BRIC countries’ leaders will continue to co-ordinate their positions on reforming international financial institutions, believes Paulo Sotero, Director of the Brazil Institute at the Woodrow Wilson Center.

“All those [BRIC] countries have survived very well the latest [economic] collapse and they want a more stable world,” he said, adding that they are dissatisfied with their voting share in those international institutions because it “does not reflect the current reality.”

Video with Paulo Sotero


A political analyst from the Asia Times, Pepe Escobar, told RT that the BRIC summit could be a milestone in the rise of a new multipolar world.

“Brazilian diplomats and businessmen know that this summit is absolutely crucial. Let’s put it this way – this will be the first polls-to-Washington consensus summit because the BRIC is nowadays – Brazil, Russia, India and China – they are the de facto counter power to the unilateral power of the United States,” Escobar said. “And obviously people in Washington, a lot of people inside the Obama administration and a lot of commentators, are very worried, because this means in practice a very, very strong political, economic and commercial cooperation between the four big countries in the developing world, which are going to be the four next great powers in the 21st century.”

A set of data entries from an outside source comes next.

(* ===== verification/GenSpec.v ===== *)
(** * The generators on the two assemblers

    [vm_assembler] is the program of [Program], [asm_assembler] the assembler
    that keeps labels symbolic.  The generators of [Gen] only use the interface,
    so that what they do on the second they do on the first ([code_sim],
    [cond_sim]); [vm_follows] is the instance, by [Program]'s simulation. *)
From Stdlib Require Import SpecFloat.
From S2P Require Import Prelude Errors CText Collate HashSpec Safety Mem Exec Values Run ValuesSpec Program Ops Expr Gen Eval.

Create HintDb gsim.

(** Unfolds one of the mutual fixpoints and folds its recursive calls. *)
Ltac refold c :=
  let t := eval cbv delta [if_true if_false] beta in c in let t := eval cbn [if_true if_false] in t in change t with c.
Ltac unfold_cond V opnum pe :=
  refold (@if_true V _ opnum pe); refold (@if_false V _ opnum pe).

(** ** The two assemblers *)

#[export] Instance vm_assembler (junk : Z) : Assembler vdbe := {
  add_op v oc a b := vdbe_add_op false v oc a b;
  make_label v := vdbe_make_label junk v;
  resolve_label v x := vdbe_resolve_label v x;
  current_addr v := vdbe_current_addr v;
  change_p2 v a x := vdbe_change_p2 v a x;
  change_p3 v a z n := vdbe_change_p3 v a z n;
  dequote_p3 v a := vdbe_dequote_p3 v a }.

Definition asm_len (a : asm) : Z := Z.of_nat (length (a_ops a)).

#[export] Instance asm_assembler : Assembler asm := {
  add_op a oc x b := a' ← asm_step a (SAdd oc x b); Some (asm_len a, a');
  make_label a := a' ← asm_step a SLabel; Some (-1 - Z.of_nat (length (a_labels a)), a');
  resolve_label a x := asm_step a (SResolve x);
  current_addr a := asm_len a;
  change_p2 a i x := asm_step a (SP2 i x);
  change_p3 a i z n := asm_step a (SP3 i z n);
  dequote_p3 a i := asm_step a (SDequote i) }.

(** What one assembler does, the other does too. *)
Section Simulation.
Context {V W : Type} {AV : Assembler V} {AW : Assembler W} (R : V -> W -> Prop).

Definition gen_rel (g : @gen V) (h : @gen W) : Prop := R (g_vm g) (g_vm h) /\ g_nErr g = g_nErr h /\ g_msg g = g_msg h.

Definition gsim {A} (m : @G V A) (m' : @G W A) : Prop :=
  forall g h a h', gen_rel g h -> m' h = Some (a, h') -> exists g', m g = Some (a, g') /\ gen_rel g' h'.

Class Follows : Prop := {
  fo_add : forall v w oc a b x w', R v w -> add_op w oc a b = Some (x, w') -> exists v', add_op v oc a b = Some (x, v') /\ R v' w';
  fo_label : forall v w x w', R v w -> make_label w = Some (x, w') -> exists v', make_label v = Some (x, v') /\ R v' w';
  fo_resolve : forall v w x w', R v w -> resolve_label w x = Some w' -> exists v', resolve_label v x = Some v' /\ R v' w';
  fo_addr : forall v w, R v w -> current_addr v = current_addr w;
  fo_p2 : forall v w a x w', R v w -> change_p2 w a x = Some w' -> exists v', change_p2 v a x = Some v' /\ R v' w';
  fo_p3 : forall v w a z n w', R v w -> change_p3 w a z n = Some w' -> exists v', change_p3 v a z n = Some v' /\ R v' w';
  fo_dequote : forall v w a w', R v w -> dequote_p3 w a = Some w' -> exists v', dequote_p3 v a = Some v' /\ R v' w' }.

Context {HF : Follows}.

Lemma gsim_ret {A} (a : A) : gsim (gret a) (gret a).
Proof. intros g h b h' Hr [= -> ->]. now exists g. Qed.

Lemma gsim_fail {A} : gsim (@gfail _ A) gfail.
Proof. intros g h b h' Hr [=]. Qed.

Lemma gsim_lift {A} (o : option A) : gsim (glift o) (glift o).
Proof. intros g h b h' Hr. unfold glift. destruct o; [|discriminate]. intros [= -> ->]. now exists g. Qed.

Lemma gsim_bind {A B} (m : @G V A) (m' : @G W A) (f : A -> @G V B) (f' : A -> @G W B) :
  gsim m m' -> (forall a, gsim (f a) (f' a)) -> gsim (gbind m f) (gbind m' f').
Proof.
  intros Hm Hf g h b h' Hr. unfold gbind. destruct (m' h) as [[a h1]|] eqn:E; [|discriminate]. cbn [mbind option_bind].
  destruct (Hm _ _ _ _ Hr E) as [g1 [-> H1]]. intros H. destruct (Hf a _ _ _ _ H1 H) as [g2 [E2 H2]]. now exists g2.
Qed.

Lemma gsim_from {A} (f : V -> option (A * V)) (f' : W -> option (A * W)) :
  (forall v w x w', R v w -> f' w = Some (x, w') -> exists v', f v = Some (x, v') /\ R v' w') -> gsim (from_vm f) (from_vm f').
Proof.
  intros Hf g h b h' [Hr He]. unfold from_vm. destruct (f' (g_vm h)) as [[a w]|] eqn:E; [|discriminate]. cbn [mbind option_bind].
  intros [= -> <-]. destruct (Hf _ _ _ _ Hr E) as [v [-> Hv]]. eexists. split; [reflexivity|]. now split.
Qed.

Lemma gsim_on (f : V -> option V) (f' : W -> option W) :
  (forall v w w', R v w -> f' w = Some w' -> exists v', f v = Some v' /\ R v' w') -> gsim (on_vm f) (on_vm f').
Proof.
  intros Hf g h [] h' [Hr He]. unfold on_vm. destruct (f' (g_vm h)) as [w|] eqn:E; [|discriminate]. cbn [mbind option_bind].
  intros [= <-]. destruct (Hf _ _ _ Hr E) as [v [-> Hv]]. eexists. split; [reflexivity|]. now split.
Qed.

Lemma gsim_here : gsim here here.
Proof. intros g h b h' Hr [= <- <-]. exists g. unfold here. rewrite (fo_addr _ _ (proj1 Hr)). now split. Qed.

Lemma gsim_error m : gsim (error_msg m) (error_msg m).
Proof. intros g h [] h' [Hr [He _]] [= <-]. eexists. split; [reflexivity|]. split; [exact Hr|]. cbn. now rewrite He. Qed.

Lemma gsim_count : gsim count_error count_error.
Proof. intros g h [] h' [Hr [He Hm]] [= <-]. eexists. split; [reflexivity|]. split; [exact Hr|]. cbn. now rewrite He, Hm. Qed.

Context (opnum : opcode -> Z) (pe : parse_env).

Lemma gsim_emit oc a b : gsim (emit opnum oc a b) (emit opnum oc a b).
Proof. apply gsim_from. intros v w x w' Hr. now apply fo_add. Qed.
Lemma gsim_compare oc t a b : gsim (emit_compare opnum oc t a b) (emit_compare opnum oc t a b).
Proof. apply gsim_bind; [|intros; apply gsim_ret]. apply gsim_from. intros v w x w' Hr. now apply fo_add. Qed.
Lemma gsim_literal b z : gsim (emit_literal opnum b z) (emit_literal opnum b z).
Proof. apply gsim_bind; [|intros; apply gsim_ret]. destruct (_ && _); apply gsim_emit. Qed.
Lemma gsim_label : gsim label label.
Proof. apply gsim_from. intros v w x w' Hr. now apply fo_label. Qed.
Lemma gsim_place x : gsim (place x) (place x).
Proof. apply gsim_on. intros v w w' Hr. now apply fo_resolve. Qed.
Lemma gsim_dest a x : gsim (set_dest a x) (set_dest a x).
Proof. apply gsim_on. intros v w w' Hr. now apply fo_p2. Qed.
Lemma gsim_operand z n : gsim (operand z n) (operand z n).
Proof. apply gsim_on. intros v w w' Hr. now apply fo_p3. Qed.
Lemma gsim_dequote : gsim dequote dequote.
Proof. apply gsim_on. intros v w w' Hr. now apply fo_dequote. Qed.

Lemma gsim_operand_at a z n : gsim (operand_at a z n) (operand_at a z n).
Proof. apply gsim_on. intros v w w' Hr. now apply fo_p3. Qed.
Lemma gsim_dequote_at a : gsim (dequote_at a) (dequote_at a).
Proof. apply gsim_on. intros v w w' Hr. now apply fo_dequote. Qed.

Hint Resolve gsim_operand_at gsim_dequote_at : gsim.
Hint Resolve gsim_ret gsim_fail gsim_lift gsim_here gsim_error gsim_count gsim_emit gsim_compare gsim_literal gsim_label gsim_place
  gsim_dest gsim_operand gsim_dequote : gsim.

(** Goes through a generator; the calls on operands are in the context. *)
Ltac gsim_step :=
  match goal with
  | |- gsim (gbind _ _) (gbind _ _) => apply gsim_bind; [|intros ?]
  | |- gsim (match ?x with _ => _ end) _ => destruct x eqn:?
  | _ => solve [eauto with gsim]
  end.

Section Lists.
Context (f : expr -> @G V unit) (f' : expr -> @G W unit).
Let sim (e : expr) : Prop := gsim (f e) (f' e).

Lemma args_sim es : Forall sim es -> gsim (code_args f es) (code_args f' es).
Proof. induction 1; cbn [code_args]; repeat gsim_step. Qed.

Lemma nth_sim es i : Forall sim es -> gsim (code_nth f es i) (code_nth f' es i).
Proof. intros H. revert i. induction H; intros [|i]; cbn [code_nth]; repeat gsim_step. Qed.

Lemma when_sim b d es : Forall sim es -> gsim (code_when opnum f b d es) (code_when opnum f' b d es).
Proof.
  remember (length es) as n eqn:Hn. revert es Hn. induction n as [n IH] using lt_wf_ind. intros [|w [|t es]] -> H; cbn [code_when];
    [apply gsim_ret..|]. apply Forall_cons in H as [Hw H]. apply Forall_cons in H as [Ht H]. unfold sim in *.
  assert (He : gsim (code_when opnum f b d es) (code_when opnum f' b d es)) by (eapply IH; [|reflexivity|exact H]; cbn [length]; lia).
  repeat gsim_step.
Qed.
End Lists.
Hint Resolve args_sim nth_sim when_sim : gsim.

Lemma code_sim e : gsim (code opnum pe e) (code opnum pe e).
Proof.
  induction e as [op dt l r lst tok it ic ia sel Hl Hr Hlst Hsel] using expr_ind'.
  destruct op; cbn [code]; repeat gsim_step.
Qed.
Hint Resolve code_sim : gsim.

Lemma cond_sim e : forall d j, gsim (if_true opnum pe e d j) (if_true opnum pe e d j) /\ gsim (if_false opnum pe e d j) (if_false opnum pe e d j).
Proof.
  induction e as [op dt l r lst tok it ic ia sel Hl Hr Hlst Hsel] using expr_ind'. intros d j.
  assert (Hs : forall es i, gsim (code_nth (code opnum pe) es i) (code_nth (code opnum pe) es i))
    by (intros; apply nth_sim, Forall_true; intros; apply code_sim).
  split; destruct op; cbn [if_true if_false]; unfold_cond V opnum pe; unfold_cond W opnum pe;
    repeat (gsim_step || apply (Hl _ eq_refl) || apply (Hr _ eq_refl)).
Qed.

Lemma set_sim i es : gsim (code_set opnum pe i es) (code_set opnum pe i es).
Proof.
  induction es as [|x es IH]; cbn [code_set]; [apply gsim_ret|]. apply gsim_bind; [|intros; exact IH].
  destruct (e_op x); repeat gsim_step.
Qed.

End Simulation.

(** The program of [vdbe_method.c] does what the abstract assembler does. *)
#[export] Instance vm_follows junk : Follows (AV := vm_assembler junk) refines.
Proof.
  split; cbn [add_op make_label resolve_label current_addr change_p2 change_p3 dequote_p3 vm_assembler asm_assembler].
  - intros v w oc a b x w' Hr H. destruct (asm_step w (SAdd oc a b)) as [w1|] eqn:E; [|discriminate]. injection H as <- <-.
    destruct (sim_step junk v w _ w1 Hr E) as [v' [Hv Hr']]. cbn [vm_step] in Hv.
    destruct (vdbe_add_op false v oc a b) as [[x v1]|] eqn:Ev; [|discriminate]. injection Hv as ->. exists v'. split; [|exact Hr'].
    do 2 f_equal. unfold vdbe_add_op in Ev. rewrite andb_false_r in Ev.
    destruct (if (b <? 0) && _ then _ else _) as [b'|]; [|discriminate]. cbn [mbind option_bind] in Ev.
    destruct (put _ _ _) as [ops|]; [|discriminate]. injection Ev as <- <-. apply (rf_nop _ _ Hr).
  - intros v w x w' Hr H. cbn [asm_step mbind option_bind] in H. injection H as <- <-.
    destruct (sim_step junk v w SLabel _ Hr eq_refl) as [v' [Hv Hr']]. cbn [vm_step] in Hv.
    destruct (vdbe_make_label junk v) as [[x v1]|] eqn:Ev; [|discriminate]. injection Hv as ->. exists v'. split; [|exact Hr'].
    do 2 f_equal. pose proof (rf_nlabel _ _ Hr) as HN. pose proof (rf_nlabel _ _ Hr') as HN'. cbn [a_labels] in HN'. rewrite length_app in HN'. cbn [length] in HN'.
    unfold vdbe_make_label in Ev. destruct (if nLabelAlloc v <=? nLabel v then _ else _) as [l|].
    + destruct (put (Some l) (nLabel v) (-1)); [|discriminate]. injection Ev as <- <-. lia.
    + injection Ev as <- <-. cbn [nLabel] in HN'. lia.
  - intros v w x w' Hr H. apply (sim_step junk v w (SResolve x) w' Hr H).
  - intros v w Hr. apply (rf_nop _ _ Hr).
  - intros v w a x w' Hr H. apply (sim_step junk v w (SP2 a x) w' Hr H).
  - intros v w a z n w' Hr H. apply (sim_step junk v w (SP3 a z n) w' Hr H).
  - intros v w a w' Hr H. apply (sim_step junk v w (SDequote a) w' Hr H).
Qed.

Watch full video with Pepe Escobar


Yaroslav Lissovolik, chief economist at Deutsche Bank, believes that the BRIC countries are there at the summit to set new trends in the global economy.

“I think that you already see in the discussions among these countries that one of the items on the agenda there is, at least in the initial stages, to bolster the rolls of their own currency, and mutual trade, and mutual investments, and then that can be a precursor to a gradual de-dollarization of the world economy and to a greater role of these currencies in world trade,” he told RT.